Taking on a more challenging tumor model, Zhang et al. established gliomas in mice, a model with a very prominent M2-like macrophage component. As a monotherapy, IRF5/IKKβ mRNA nanoparticles only moderately slowed tumor progression. In combination with standard-of-care radiotherapy, however, tumor growth was substantially reduced. The addition of nanoparticles increased survival compared to radiotherapy alone, and more than doubled survival compared to untreated mice.
To determine whether their nanoparticle delivery system could be used to reprogram human macrophages, the researchers generated M2 macrophages from the human monocytic THP-1 cell line and treated them with IVT mRNA loaded nanoparticles. The nanoparticles effectively transfected human macrophages, leading to increased secretion of IL-1β and increased surface expression of the M1 macrophage marker CD80.
Overall, Zhang et al. conclude that nanoparticle delivery of IVT mRNA encoding IRF5 and IKKβ could be used to reprogram M2 macrophages to an M1 phenotype in support of antitumor immune responses. Based on in vitro evidence and evidence in models of ovarian cancer, melanoma, and glioma, the researchers are planning to launch a phase I clinical trial in which nanoparticles will be delivered intraperitoneally to patients with chemotherapy-resistant ovarian carcinoma.
by Lauren Hitchings
This week, first author Fan Zhang answered our 3 questions.
What prompted you to tackle this research question?
Since my graduate school, I've been fascinated with the intrinsic property of nanoscale materials, such as polymeric nanoparticles, to interact with the immune system. After joining my postdoc position, I always think about how to use this property of nanomaterials to deliver therapeutic reagents to the immune cells and prime the immune system against cancer. In this project, we designed a nanocarrier that could successfully deliver therapeutic mRNAs to the tumor-associated macrophages in a targeted manner. These mRNAs, once released into the cytoplasm of macrophages, could translate into transcription factors that reprogram macrophages into tumor-clearing cells.
What was the most surprising finding of this study for you?

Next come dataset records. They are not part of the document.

(** * Research Assistant chat page: session state, turn handling, transcript export

    A shallow embedding of [LO_Week2_code_assignment.py], a Streamlit script.
    The script is re-executed from its first line on every user interaction;
    what survives between executions is [st.session_state].  The embedding
    keeps that store as a record, threads it through a small monad that also
    records what the page shows and which calls leave the process, and models
    one execution of the script as [script_body]. *)

From Stdlib Require Import String Ascii List Bool Arith Lia.
Import ListNotations.
Local Open Scope string_scope.
Local Open Scope list_scope.

(** ** Data *)

(** A message is the dict [{"role": ..., "content": ...}]. *)
Record Message : Type := mkMessage {
  role : string;
  content : string
}.

(** The four keys the script keeps in [st.session_state]. *)
Record SessionState : Type := mkSessionState {
  messages : list Message;
  use_web_search : bool;
  use_file_search : bool;
  conversation_active : bool
}.

(** Lines 15-22: the values given to keys that are absent at session start. *)
Definition initial_state : SessionState :=
  {| messages := [];
     use_web_search := true;
     use_file_search := true;
     conversation_active := true |}.

Definition set_messages (l : list Message) (s : SessionState) : SessionState :=
  {| messages := l;
     use_web_search := use_web_search s;
     use_file_search := use_file_search s;
     conversation_active := conversation_active s |}.

Definition set_use_web_search (b : bool) (s : SessionState) : SessionState :=
  {| messages := messages s;
     use_web_search := b;
     use_file_search := use_file_search s;
     conversation_active := conversation_active s |}.

Definition set_use_file_search (b : bool) (s : SessionState) : SessionState :=
  {| messages := messages s;
     use_web_search := use_web_search s;
     use_file_search := b;
     conversation_active := conversation_active s |}.

Definition set_conversation_active (b : bool) (s : SessionState) : SessionState :=
  {| messages := messages s;
     use_web_search := use_web_search s;
     use_file_search := use_file_search s;
     conversation_active := b |}.

(** The tools and the agent handed to the hosted runtime. *)
Inductive Tool : Type :=
| WebSearchTool
| FileSearchTool (max_num_results : nat) (vector_store_ids : list string).

Record Agent : Type := mkAgent {
  name : string;
  instructions : string;
  tools : list Tool
}.
Lemma nextLoop_spec rounds : forall fuel hj hj' b,
  wfJoiner hj -> nextLoop rounds fuel hj = Ok (hj', b) -> nextPost hj hj' b.
Proof.
  induction rounds as [| rounds IH]; intros fuel hj hj' b Hwf; [discriminate |].
  destruct Hwf as ((p & t & Hp & Ht & Hps & Hpo & Hpend & Hnp) & Hlim & Hsrc & Hemit).
  cbn [nextLoop]. destruct (runningState hj) eqn:Hst.
  - (* building *)
    intros Hn. step Hn.
    lazymatch goal with
    | E : build hj = Ok ?h1 |- _ =>
        apply build_frame in E as (B1 & B2 & B3 & B4 & B5 & (t2 & B6) & B7);
        destruct (B7 p Hp) as (p1 & Q1 & Q2 & Q3 & Q4)
    end.
    assert (Hprev : prevBatch p = None) by (apply Hnp; discriminate).
    apply IH in Hn.
    + revert Hn. apply nextPost_trans; [exact B4 |].
      intros (X1 & p0 & t0 & X2 & X3 & X4 & X5).
      split; [congruence |]. exists p1, t2.
      split; [exact Q1 |]. split; [exact B6 |]. split; [congruence |].
      rewrite B2. intros Ho. destruct (X5 Ho) as [X6 _]. congruence.
    + split.
      { exists p1, t2. split; [exact Q1 |]. split; [exact B6 |].
        split; [congruence |]. split; [congruence |].
        split; [unfold pending; rewrite Q4, Hprev; exact I |].
        intros _. congruence. }
      rewrite B4, B3, B1, B2. split; [exact Hlim |]. split; [exact Hsrc |].
      discriminate.
  - (* probing *)
    rewrite Hp, Ht. cbn [deref mbind res_bind]. intros Hn. step Hn.
    lazymatch goal with
    | E : exec _ _ _ _ = Ok (?a, ?b, ?c) |- _ =>
        rename a into src1, b into t1, c into p1, E into Hex
    end.
    apply exec_spec in Hex as (E1 & E2 & E3 & E4 & E5 & E6 & E7);
      [| lia | rewrite Hpo; exact Hsrc | exact Hpend].
    rewrite Hpo in E4, E5.
    set (hj2 := setProber (setHt (setInputOne hj src1) (Some t1)) (Some p1)) in *.
    assert (Hwf2 : wfJoiner hj2).
    { split.
      - exists p1, t1. cbn. split; [reflexivity |]. split; [reflexivity |].
        split; [congruence |]. split; [congruence |]. split; [exact E3 |].
        intros Hne. congruence.
      - cbn. split; [exact Hlim |]. split; [exact E5 |].
        intros Hem. congruence. }
    assert (Hpost : (Length (batch p1) = 0 -> outer (right (spec hj)) = false) ->
                    nextPost hj hj2 (batch p1)).
    { intros Hno.
      split; [exact E4 |]. split; [reflexivity |].
      split; [exists p1; split; reflexivity |]. split; [exact Hwf2 |].
      split; [| intros (X1 & p0 & t0 & X2 & _ & X4 & _); apply E7; congruence].
      intros Hz. destruct (E6 Hz) as [-> Hnone].
      split; [reflexivity |]. exists p1, t1.
      split; [reflexivity |]. split; [reflexivity |]. split; [exact Hnone |].
      cbn. rewrite (Hno Hz). discriminate. }
    change (spec hj2) with (spec hj) in Hn.
    destruct (Z.eqb_spec (Length (batch p1)) 0) as [Hz | Hnz];
      [destruct (outer (right (spec hj))) eqn:Ho |]; cbn [andb] in Hn.
    + destruct (E6 Hz) as [Hnil Hnone].
      apply IH in Hn.
      * revert Hn. apply nextPost_trans; [reflexivity |].
        intros (_ & p0 & t0 & _ & _ & _ & X5).
        destruct (X5 Ho) as [X6 _]. congruence.
      * split.
        -- exists p1, t1. cbn. split; [reflexivity |]. split; [reflexivity |].
           split; [congruence |]. split; [congruence |]. split; [exact E3 |].
           intros _. exact Hnone.
        -- cbn. split; [exact Hlim |]. split; [exact E5 |].
           intros _. split; [exact Hnil | exact Ho].
    + injection Hn as <- <-. apply Hpost. reflexivity.
    + injection Hn as <- <-. apply Hpost. intros Hz. contradiction.
  - (* emitting unmatched rows *)
    intros Hn. step Hn. step Hn. injection Hn as <- <-.
    lazymatch goal with
    | E : emitUnmatched hj = Ok ?h1, E' : deref (prober ?h1) = Ok ?q |- _ =>
        rename h1 into hj1, q into p1, E into Hem, E' into Hd
    end.
    destruct (emitUnmatched_state _ _ Hem) as (S1 & S2 & S3 & S4 & S5).
    destruct (emitUnmatched_loop _ _ _ _ Hp Ht Hem) as (bidx & n & b2 & Hloop & Hprob).
    rewrite Hprob in Hd. injection Hd as <-.
    apply unmatchedLoop_bound in Hloop as (L1 & L2 & L3); [| lia | lia].
    destruct (Hemit eq_refl) as [Hin Hor].
    assert (Hprev : prevBatch p = None) by (apply Hnp; discriminate).
    cbn [batch setBatch Length SetLength length_].
    split; [exact L1 |]. split; [exact S5 |].
    split; [eexists; split; [exact Hprob | reflexivity] |].
    split.
    { split.
      - eexists _, t. split; [exact Hprob |]. split; [congruence |]. cbn.
        split; [congruence |]. split; [congruence |].
        split; [unfold pending; cbn; rewrite Hprev; exact I |].
        intros _. exact Hprev.
      - rewrite S5, S3, S1, S2. split; [exact Hlim |]. split; [exact Hsrc |].
        intros _. split; [exact Hin | exact Hor]. }
    split.
    + intros Hz. split; [congruence |].
      eexists _, t. split; [exact Hprob |]. split; [congruence |].
      split; [exact Hprev |]. intros _. split; [congruence |]. cbn in Hz. lia.
    + intros (_ & p0 & t0 & _ & X3 & _ & X5).
      destruct (X5 Hor) as [_ Hend].
      assert (t0 = t) by congruence. subst t0.
      destruct (L3 Hend) as [-> _]. reflexivity.
Qed.
(** * Secure GPS tracker: the authentication and authorisation core

    A shallow embedding of the Express backend (the five route handlers, the
    bearer-token middleware and the helpers they call) over an explicit
    SQLite state, followed by the properties the specification states about
    it.

    Conventions of the embedding.
    - A table is the list of its rows in insertion order.  The code never
      deletes a row, so the [AUTOINCREMENT] id of a new row is one more than
      the largest id of the table.
    - Instants are integers: [Date.now()] in milliseconds.  [expiresAt] is
      written with [toISOString] and read back with [new Date], which keeps
      the millisecond value; [CURRENT_TIMESTAMP] has a resolution of one
      second and is compared as text, which orders it as the number of whole
      seconds.
    - Strings are sequences of one-byte code units.
    - A handler runs to completion before the next request is taken.  Only
      [POST /request-otp] awaits, and its one write to the database is a
      single synchronous statement.
    - What a handler receives from outside (the clock, the DNS answers, the
      random digits, the outcome of [sendMail]) is an argument of the
      handler.
    - The library [jsonwebtoken] and the environment variables are the fields
      of a [config].
    - The fields [email], [otp] and [viewerEmail] of a body are JSON strings
      or absent.  What the handlers do with another truthy value there is
      decided inside [better-sqlite3] and by the coercions of the regular
      expression, and is left out. *)

From Stdlib Require Import ZArith List String Ascii Bool Lia.
Import ListNotations.
Open Scope string_scope.
Open Scope Z_scope.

It was amazing to see that 40% of the ovarian tumor mice had tumor-free survival without significant systemic toxicity after receiving multiple doses of these macrophage-reprogramming nanoparticles. Similar approaches that are either in the clinics or under clinical trials suppress tumor-associated macrophages in the whole body, leading to the disruption of homeostasis in the immune system.
What was the coolest thing you’ve learned (about) recently outside of work?
I've had some time recently to really think about the future direction of my research and how to build a research program that focuses on using nanotechnology as an approach to modulate the immune activity against diseases. This has let me appreciate that sometimes it is important to find opportunities to take a break from your work and reorganize yourself.